## [TASK DESCRIPTION]
Find every line below where the string "that" shows up, and copy those lines.

## [DATA TO PROCESS]
◇ ◇ ◇
(** C36: nobody waits for what is there, and nobody overtakes.  On a bounded channel a sender is left
    waiting only while the buffer is full, so a send that finds room passes no earlier one; on an
    unbounded channel no sender waits; on a rendezvous channel a waiting sender and a waiting
    receiver are the same party (two arms of one [wait:]); and on a closed channel no sender waits
    and every receiver left was served. *)
Theorem chan_no_missed_pair w evs c cap ch :
  reachable w evs -> chans w !! c = Some (cap, ch) ->
  (forall o, o ∈ sendq ch -> is_queued (ps w) (o_p o) = true ->
     match cap with
     | None => False
     | Some O => forall s, s ∈ recvq ch -> s_got s = None -> is_queued (ps w) (s_p s) = true -> s_p s = o_p o
     | Some n => length (queue ch) = n
     end) /\
  (closed ch = true -> sendq ch = [] /\ Forall filled (recvq ch)).
Proof.
  intros I%chan_reachable_inv Hc. destruct (w_chan _ _ I c cap ch Hc) as (Hok & _ & _).
  split; [|apply (c_closed _ _ _ Hok)]. pose proof (c_cap _ _ _ Hok) as Hcap. intros o Ho Hq.
  destruct cap as [[|n]|].
  - destruct Hcap as [_ Hx]. intros s Hs Hg Hqs. symmetry. by apply Hx.
  - by apply (proj2 Hcap o).
  - by rewrite (Hcap o Ho) in Hq.
Qed.

(** A party learns exactly what happened to it.  [settle] answers [Sent] only if a receiver took
    the offer of that arm, [Got] with the value a sender put in the slot of that arm, [Closed] if a
    close reached it, and [Cancelled] only if nobody committed it; afterwards no channel holds an
    entry of the party and it can no longer be committed. *)
Lemma settle_exact w evs p entries r ps' chs' :
  reachable w evs -> parties w !! p = Some (mkParty entries true) ->
  settle_mut (ps w) (chans w) p entries = (r, ps', chs') ->
  ended w p entries r /\ is_queued ps' p = false /\
  forall c cap ch, chs' !! c = Some (cap, ch) ->
    (forall o, o ∈ sendq ch -> o_p o <> p) /\ (forall s, s ∈ recvq ch -> s_p s <> p).
Proof.
  intros I%chan_reachable_inv Hp Hs. destruct (settle_cases _ _ _ _ _ _ _ I Hp Hs) as (He & Hq & _).
  split; [done|]. split; [done|]. intros c cap ch Hc.
  pose proof (settle_inv _ _ _ _ _ _ _ I Hp Hs) as I'.
  destruct (w_chan _ _ I' c cap ch Hc) as (_ & [Ho Hsl _ _ _] & _). apply lookup_lt_Some in Hp.
  assert (Hgone : forall e, ~ entry (<[p := mkParty [] false]> (parties w)) p e).
  { intros e (x & Hx & Hlv & _). rewrite list_lookup_insert_eq in Hx by done. by injection Hx as <-. }
  split; [intros o Hin <-|intros s Hin <-]; [by eapply Hgone, Ho|by eapply Hgone, Hsl].
Qed.
End invariant.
◇ ◇ ◇
## [PROBLEM SOLUTION]
    waiting only while the buffer is full, so a send that finds room passes no earlier one; on an
    the offer of that arm, [Got] with the value a sender put in the slot of that arm, [Closed] if a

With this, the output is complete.